Alert “06880 reader” — and talented photographer — Jonathan Prager writes:

The setting sun draws sacred and spiritual attention. It is a lure and magnet for peace and soul celebration.

I share these photos because Tuesday was the first anniversary of the death of my mother, Annabelle Forsch Prager. She was 17 days shy of her 99th birthday.

Mom was an artistic force. As a 17-year-old girl she traveled to Provincetown to study with renowned painter Hans Hoffman, and trained at the Yale School of Art. As a freelance professional artist in New York City she illustrated books, created games and calendars, designed a version of the Domino Sugar Girl, and eventually became an award-winning author of 4 children’s books.

Her crowning achievement was creating and leading the InterSchool Orchestras of New York for the better part of 5 decades. Starting from an ensemble of 25 bewildered students in the gymnasium of a Manhattan church in 1972 (of which I was one), she shaped the ISO into a leading children’s organization that offered musical opportunity to generations of students.

At a time when budget cuts decimated music in schools throughout the nation, Annabelle served as a champion of children, music, and music for children. Her passion and determination turned the ISO into an 8-ensemble network for children ages 5 to 18.

The ISO gave gala concerts at Avery Fisher and Alice Tully Halls, and at public schools and neighborhood settlement houses. Included were the smallest kids in beginning ensembles, and virtuosic players of the ISO Symphony. All participated without any obligation to pay. Mom felt blessed to have world famous guest artists like Kurt Masur and Itzhak Perlman donate their time to guide and perform with the ISO children.

At the Westport Library each year, Annabelle did research for the ISO gala programs and musical booklets she authored. She made time to read her books to Westport’s children there, as well.

Mom was an advocate for fairness, for connection, and a veritable dynamo of nuanced, discerning, original and imaginative thinking.

She cared that the people she influenced and affected carry her legacy forward by making their own contributions.

On this anniversary, I invite each of you who knew her — as well as those who have just learned about her — to take a moment to think about and honor Annabelle in your own unique and personal way.

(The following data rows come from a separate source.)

Definition set_WeaponId (v : string) (w : FWeapon) : FWeapon :=
  MkWeapon v (WeaponName w) (Type_ w) (Rarity w) (Element w) (Stats w)
    (RequiredLevel w) (Enchantments w) (Weight w) (Description w) (GoldValue w)
    (bIsUnique w).
Definition set_WeaponName (v : string) (w : FWeapon) : FWeapon :=
  MkWeapon (WeaponId w) v (Type_ w) (Rarity w) (Element w) (Stats w)
    (RequiredLevel w) (Enchantments w) (Weight w) (Description w) (GoldValue w)
    (bIsUnique w).
Definition set_Type (v : EWeaponType) (w : FWeapon) : FWeapon :=
  MkWeapon (WeaponId w) (WeaponName w) v (Rarity w) (Element w) (Stats w)
    (RequiredLevel w) (Enchantments w) (Weight w) (Description w) (GoldValue w)
    (bIsUnique w).
Definition set_Rarity (v : EWeaponRarity) (w : FWeapon) : FWeapon :=
  MkWeapon (WeaponId w) (WeaponName w) (Type_ w) v (Element w) (Stats w)
    (RequiredLevel w) (Enchantments w) (Weight w) (Description w) (GoldValue w)
    (bIsUnique w).
Definition set_Element (v : EElementalType) (w : FWeapon) : FWeapon :=
  MkWeapon (WeaponId w) (WeaponName w) (Type_ w) (Rarity w) v (Stats w)
    (RequiredLevel w) (Enchantments w) (Weight w) (Description w) (GoldValue w)
    (bIsUnique w).
Definition set_Stats (v : FWeaponStat) (w : FWeapon) : FWeapon :=
  MkWeapon (WeaponId w) (WeaponName w) (Type_ w) (Rarity w) (Element w) v
    (RequiredLevel w) (Enchantments w) (Weight w) (Description w) (GoldValue w)
    (bIsUnique w).
Definition set_RequiredLevel (v : Z) (w : FWeapon) : FWeapon :=
  MkWeapon (WeaponId w) (WeaponName w) (Type_ w) (Rarity w) (Element w) (Stats w)
    v (Enchantments w) (Weight w) (Description w) (GoldValue w) (bIsUnique w).
Definition set_Enchantments (v : list string) (w : FWeapon) : FWeapon :=
  MkWeapon (WeaponId w) (WeaponName w) (Type_ w) (Rarity w) (Element w) (Stats w)
    (RequiredLevel w) v (Weight w) (Description w) (GoldValue w) (bIsUnique w).
Definition set_Weight (v : Q) (w : FWeapon) : FWeapon :=
  MkWeapon (WeaponId w) (WeaponName w) (Type_ w) (Rarity w) (Element w) (Stats w)
    (RequiredLevel w) (Enchantments w) v (Description w) (GoldValue w)
    (bIsUnique w).
Definition set_GoldValue (v : Z) (w : FWeapon) : FWeapon :=
  MkWeapon (WeaponId w) (WeaponName w) (Type_ w) (Rarity w) (Element w) (Stats w)
    (RequiredLevel w) (Enchantments w) (Weight w) (Description w) v
    (bIsUnique w).

(** The generator object: its properties and its two protected arrays. *)
Record AProceduralWeaponGenerator : Type := MkGenerator {
  RandomSeed : Z;
  MaxEnchantments : Z;
  LegendaryChance : Q;
  EpicChance : Q;
  RareChance : Q;
  GeneratedWeapons : list FWeapon;
  EnchantmentLibrary : list string
}.

(** The object as constructed: default properties, both arrays empty. *)
Definition Generator_default : AProceduralWeaponGenerator :=
  MkGenerator 999 3 0.01 0.05 0.15 [] [].

Definition InitializeEnchantmentLibrary (G : AProceduralWeaponGenerator)
  : AProceduralWeaponGenerator :=
  MkGenerator (RandomSeed G) (MaxEnchantments G) (LegendaryChance G)
    (EpicChance G) (RareChance G) (GeneratedWeapons G)
    ["Burning"; "Freezing"; "Shocking"; "Poisoned"; "Blessed"; "Cursed";
     "Enchanted"; "Sharpened"; "Reinforced"; "Ethereal"; "Timeless"; "Wise";
     "Mighty"; "Swift"; "Resilient"]%string.

Definition BeginPlay (G : AProceduralWeaponGenerator) : AProceduralWeaponGenerator :=
  InitializeEnchantmentLibrary G.

(** The decision list of [DetermineRarity] on the draw [Random]. *)
Definition RarityOfDraw (G : AProceduralWeaponGenerator) (Random : Q) : EWeaponRarity :=
  if Qltb Random (LegendaryChance G) then Legendary
  else if Qltb Random (LegendaryChance G + EpicChance G) then Epic
  else if Qltb Random (LegendaryChance G + EpicChance G + RareChance G) then Rare
  else if Qltb Random 0.4 then Uncommon
  else Common.

Definition GenerateWeaponName (Type_ : EWeaponType) (Rarity : EWeaponRarity)
  (Element : EElementalType) : string :=
  let ElementName :=
    match Element with
    | Fire => "Flaming" | Ice => "Frozen" | Lightning => "Thundering"
    | Nature => "Natural" | Holy => "Holy" | Dark => "Dark"
    | _ => ""
    end%string in
  let TypeName :=
    match Type_ with
    | Sword => "Sword" | Bow => "Bow" | Staff => "Staff" | Hammer => "Hammer"
    | Spear => "Spear" | Dagger => "Dagger" | Rifle => "Rifle"
    | Pistol => "Pistol" | Wand => "Wand" | Axe => "Axe"
    end%string in
  let RarityPrefix :=
    match Rarity with
    | Legendary => "Legendary " | Epic => "Epic " | Rare => "Rare "
    | Uncommon => "" | _ => ""
    end%string in
  (RarityPrefix ++ ElementName ++ " " ++ TypeName)%string.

(Photographs/Jonathan Prager)

6 responses to “Honoring Annabelle

  1. So sorry Jonathan, she was an amazing person.

  2. Jonathan
    A lovely and lovingly expressed tribute to a remarkably caring woman. My condolences to you for the loss of such an impactful mother.
    Dr J

  3. Judy Auber Jahnel

    Jonathan that was a beautiful anniversary tribute and celebration of your mom! What a talented and artistic force. She left a sweet legacy in you! Thank you for sharing!

  4. Mary Lynn Halland

    May your memories of her be a blessing.

  5. Mariaolga Ellison

    Dan. Thanks for sharing the life of your Mom. A very accomplished Lady. Now I know where your artistic capabilities come from.

    • Thanks, but it’s not my mother. Check out the first line — it’s a tribute from Jonathan Prager. I agree — she was quite a woman!